Many of the top-level functions in tears.py expect a notion of a "live trading start date". In some cases there are multiple ways to specify this data, and often if the user doesn't specify the input then PyFolio chooses a date for the user. This suggests that PyFolio is only/primarily useful for analyzing simulations which have both in-sample and out-of-sample data. This happens to be precisely the data for which we originally developed these visualizations, but it's mostly not the data that I expect our users to have. It's certainly not data that's currently easy to retrieve on the Quantopian Research Platform. There are a few questions that follow from this:

Is it possible/reasonable to use PyFolio just for analyzing backtests, or just for analyzing live algorithms? I think that the answer to this is yes, but I'm genuinely curious to hear about this.
If the answer to (1) is "Yes", then how can we restructure these APIs to support pure in-sample or pure out-of-sample returns streams?
If the answer to (2) is "No", then I wonder if we should re-evaluate whether it makes sense to distribute the library as widely as we've been planning. The set of people who have lots of backtest data that transitions into live trading data is more or less just our data science team, as far as I can tell. In particular, it seems like this wouldn't be as useful as originally thought on the research platform.
Relationship to Quantopian Research Platform APIs

There are a few "data extraction" functions that take data in the format stored in the BacktestResult object on Quantopian and convert it into a format expected by PyFolio for data analysis. I think these functions belong in the Quantopian codebase, not in PyFolio. This is for a few reasons:

As an open source project, PyFolio shouldn't depend/rely on implementations of non-open-source software.
I think it's more likely that Quantopian will change its internal data format than it is that PyFolio's analysis routines will change their expected input format. Since it's easier to synchronize changes within a single codebase than it is to synchronize across codebases, I'd rather make it Quantopian's responsibility to update the compatibility layer when changes are made to their internal data structures.
Most importantly, if a Quantopian user wants to use PyFolio to make a standard visualization from their BacktestResult, the simplest possible API is for them to just do something like result = get_backtest(...); result.show_tearsheet(). This is only possible if the code that knows how to convert to PyFolio's representation lives inside the BacktestResult object.

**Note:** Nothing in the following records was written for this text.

End Cleanup.

Section Convention.

Import Backup.

Lemma last_char_app (a : string) (d : ascii) :
  Py.last_char (a +:+ String d EmptyString) = Some d.
Proof.
  induction a as [|c a IH]; [done|].
  rewrite app_cons. simpl. rewrite IH.
  destruct a; reflexivity.
Qed.

Lemma pretty_N_char_digit (n : N) : Py.is_digit (pretty_N_char n) = true.
Proof. unfold pretty_N_char. by repeat case_match. Qed.

Lemma pretty_N_go_last (x : N) : forall s,
  (0 < x)%N -> exists q d, pretty_N_go x s = q +:+ String d s /\ Py.is_digit d = true.
Proof.
  induction (N.lt_wf_0 x) as [x _ IH]. intros s Hx.
  rewrite pretty_N_go_step by done.
  destruct (decide (x `div` 10 = 0)%N) as [->|Hne].
  - rewrite pretty_N_go_0. exists EmptyString, (pretty_N_char (x `mod` 10)).
    split; [done|apply pretty_N_char_digit].
  - assert (Hlt : (x `div` 10 < x)%N) by (apply N.div_lt; lia).
    assert (Hpos : (0 < x `div` 10)%N) by (by apply N.neq_0_lt_0).
    destruct (IH _ Hlt (String (pretty_N_char (x `mod` 10)) s) Hpos)
      as (q & d & -> & Hd).
    exists (q +:+ String d EmptyString), (pretty_N_char (x `mod` 10)).
    split; [|apply pretty_N_char_digit].
    by rewrite string_app_assoc.
Qed.

Lemma pretty_Z_last (z : Z) :
  exists q d, pretty z = q +:+ String d EmptyString /\ Py.is_digit d = true.
Proof.
  destruct z as [|p|p].
  - by exists EmptyString, "0"%char.
  - destruct (pretty_N_go_last (N.pos p) EmptyString) as (q & d & Hq & Hd); [lia|].
    exists q, d. split; [|done]. exact Hq.
  - destruct (pretty_N_go_last (N.pos p) EmptyString) as (q & d & Hq & Hd); [lia|].
    exists ("-" +:+ q), d. split; [|done].
    change (pretty (Z.neg p)) with ("-" +:+ pretty_N_go (N.pos p) EmptyString).
    by rewrite Hq.
Qed.

Lemma scratch_name_ends_in_digit (repo : string) (ts : Z) :
  exists d, Py.last_char (scratch_name repo ts) = Some d /\ Py.is_digit d = true.
Proof.
  destruct (pretty_Z_last ts) as (q & d & Hq & Hd).
  exists d. split; [|done]. unfold scratch_name. rewrite Hq.
  rewrite <- !string_app_assoc. apply last_char_app.
Qed.

Lemma scratch_name_has_underscore (repo : string) (ts : Z) :
  Py.str_in "_" (scratch_name repo ts) = true.
Proof. apply str_in_spec. by exists repo, (pretty ts). Qed.

(** What the guard of the pass does keep to: it removes an entry of
    the base path only if it is a directory whose name contains an
    underscore and whose modification time lies more than one hour
    back; an entry whose name has no underscore is never removed,
    whatever its age; and the scratch directories of the orchestrator
    all have an underscore in their name. *)
Theorem cleanup_removes_only_old_underscore_directories
    (base_path : string) (w : World) :
  let w' := snd (cleanup_old_temp_directories base_path w) in
  (forall name,
     name ∈ e_name <$> listing base_path w ->
     name ∉ e_name <$> listing base_path w' ->
     exists e, e ∈ listing base_path w /\ e_name e = name
               /\ reclaimable (epoch (clock w (ticks w))) e)
  /\ (forall name,
        Py.str_in "_" name = false ->
        name ∈ e_name <$> listing base_path w ->
        name ∈ e_name <$> listing base_path w')
  /\ (forall repo_name timestamp,
        Py.str_in "_" (scratch_name repo_name timestamp) = true).
Proof.
  pose proof (cleanup_only_removed base_path w) as Hrem.
  split; [exact Hrem|split].
  - intros name Hno Hin.
    destruct (decide (name ∈ e_name <$>
      listing base_path (snd (cleanup_old_temp_directories base_path w))))
      as [|Hout]; [done|].
    destruct (Hrem name Hin Hout) as (e & _ & <- & _ & Hus & _). congruence.
  - apply scratch_name_has_underscore.
Qed.

(** In [/tmp] of the example, the stale scratch directory goes because
    it is a directory, has an underscore and is two and a half hours
    old. *)
Lemma cleanup_removes_only_old_underscore_directories_witness :
  exists e, e ∈ listing "/tmp" Scenario.low_disk
            /\ e_name e = "demo_1751400000"
            /\ reclaimable (epoch (clock Scenario.low_disk 0)) e.
Proof.
  apply (proj1 (cleanup_removes_only_old_underscore_directories "/tmp" Scenario.low_disk)).
  - apply (bool_decide_unpack _). vm_compute. exact I.
  - apply (bool_decide_unpack _). vm_compute. exact I.
Defined.

(** C4, the code at an input the claim covers: [/tmp] holds a
    directory [node_modules], two and a half hours old.  It is not a name of the
    orchestrator's convention, whatever the repository and the time
    stamp, and the pass removes it all the same: where its comment
    says it looks for "temporary directories with our naming pattern",
    the guard asks for an underscore in the name and no more. *)
Theorem cleanup_removes_directory_outside_convention :
  let w := Scenario.low_disk in
  let w' := snd (cleanup_old_temp_directories "/tmp" w) in
  e_name <$> listing "/tmp" w
    = ["demo_1751400000"; "node_modules"; "other_1751408525"; "cache"]
  /\ e_name <$> listing "/tmp" w' = ["other_1751408525"; "cache"]
  /\ ~ is_scratch_name "node_modules".
Proof.
  split; [|split]; [vm_compute; reflexivity..|].
  intros (repo & ts & H).
  destruct (scratch_name_ends_in_digit repo ts) as (d & Hl & Hd).
  rewrite <- H in Hl. vm_compute in Hl. injection Hl as <-. discriminate Hd.
Qed.

End Convention.

(** ** Storage keys *)

Section Keys.

Import Backup.

Lemma ascii_compare_refl (c : ascii) : Ascii.compare c c = Eq.
Proof. unfold Ascii.compare. apply N.compare_refl. Qed.

Lemma compare_app_prefix (p a b : string) :
  String.compare (p +:+ a) (p +:+ b) = String.compare a b.
Proof.
  induction p as [|c p IH]; [done|].
  rewrite !app_cons. simpl. by rewrite ascii_compare_refl.
Qed.

Lemma digit_compare (x y : Z) :
  0 <= x <= 9 -> 0 <= y <= 9 -> Ascii.compare (digit x) (digit y) = (x ?= y).
Proof.
  intros Hx Hy. unfold Ascii.compare, digit.
  rewrite !N_ascii_embedding by lia.
  rewrite <- N2Z.inj_compare, !N2Z.inj_add, !Z2N.id by lia.
  apply Z.add_compare_mono_l.
Qed.

Lemma compare_pad2 (a b : Z) (s t : string) :
  0 <= a < 100 -> 0 <= b < 100 ->
  String.compare (pad2 a +:+ s) (pad2 b +:+ t) = lex (a ?= b) (String.compare s t).
Proof.
  intros Ha Hb. unfold pad2. rewrite !app_cons, !app_nil_l. simpl.
  pose proof (Z.mod_pos_bound (a / 10) 10 eq_refl).
  pose proof (Z.mod_pos_bound (b / 10) 10 eq_refl).
  pose proof (Z.mod_pos_bound a 10 eq_refl).
  pose proof (Z.mod_pos_bound b 10 eq_refl).
  rewrite (digit_compare (a / 10 mod 10) (b / 10 mod 10)) by lia.
  rewrite (digit_compare (a mod 10) (b mod 10)) by lia.
  destruct (Z.compare_spec (a / 10 mod 10) (b / 10 mod 10));
  destruct (Z.compare_spec (a mod 10) (b mod 10));
  destruct (Z.compare_spec a b); simpl; try reflexivity;
    exfalso; Z.div_mod_to_equations; lia.
Qed.

Lemma compare_pad4 (a b : Z) (s t : string) :
  0 <= a < 10000 -> 0 <= b < 10000 ->
  String.compare (pad4 a +:+ s) (pad4 b +:+ t) = lex (a ?= b) (String.compare s t).
Proof.
  intros Ha Hb. unfold pad4. rewrite !string_app_assoc.
  rewrite compare_pad2 by (Z.div_mod_to_equations; lia).
  rewrite compare_pad2 by (Z.div_mod_to_equations; lia).
  destruct (Z.compare_spec (a / 100) (b / 100));
  destruct (Z.compare_spec (a mod 100) (b mod 100));
  destruct (Z.compare_spec a b); simpl; try reflexivity;
    exfalso; Z.div_mod_to_equations; lia.
Qed.

Lemma lex_assoc (a b c : comparison) : lex (lex a b) c = lex a (lex b c).
Proof. by destruct a. Qed.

Having the data conversion happen inside an internal API also means that PyFolio developers will have more freedom to change tearsheet APIs without breaking existing notebooks that have been shared.

External Data Acquisition

I feel pretty strongly that if you have a returns stream on your local machine, then it should be possible to run at the default tearsheets without an internet connection. In addition to improving the user experience, this has testing and reproducibility benefits. This probably means that we should package the most commonly used benchmarks in the data folder (possibly compressed if they're large). The challenge here is that the benchmark data needs to be updated to allow visualizations of backtests/live results with recent data. I don't have a great idea for solving this except for adding some sort of caching layer, or just doing frequent releases with updated benchmarks. Would be curious to hear thoughts from @twiecki and @ehebert on this.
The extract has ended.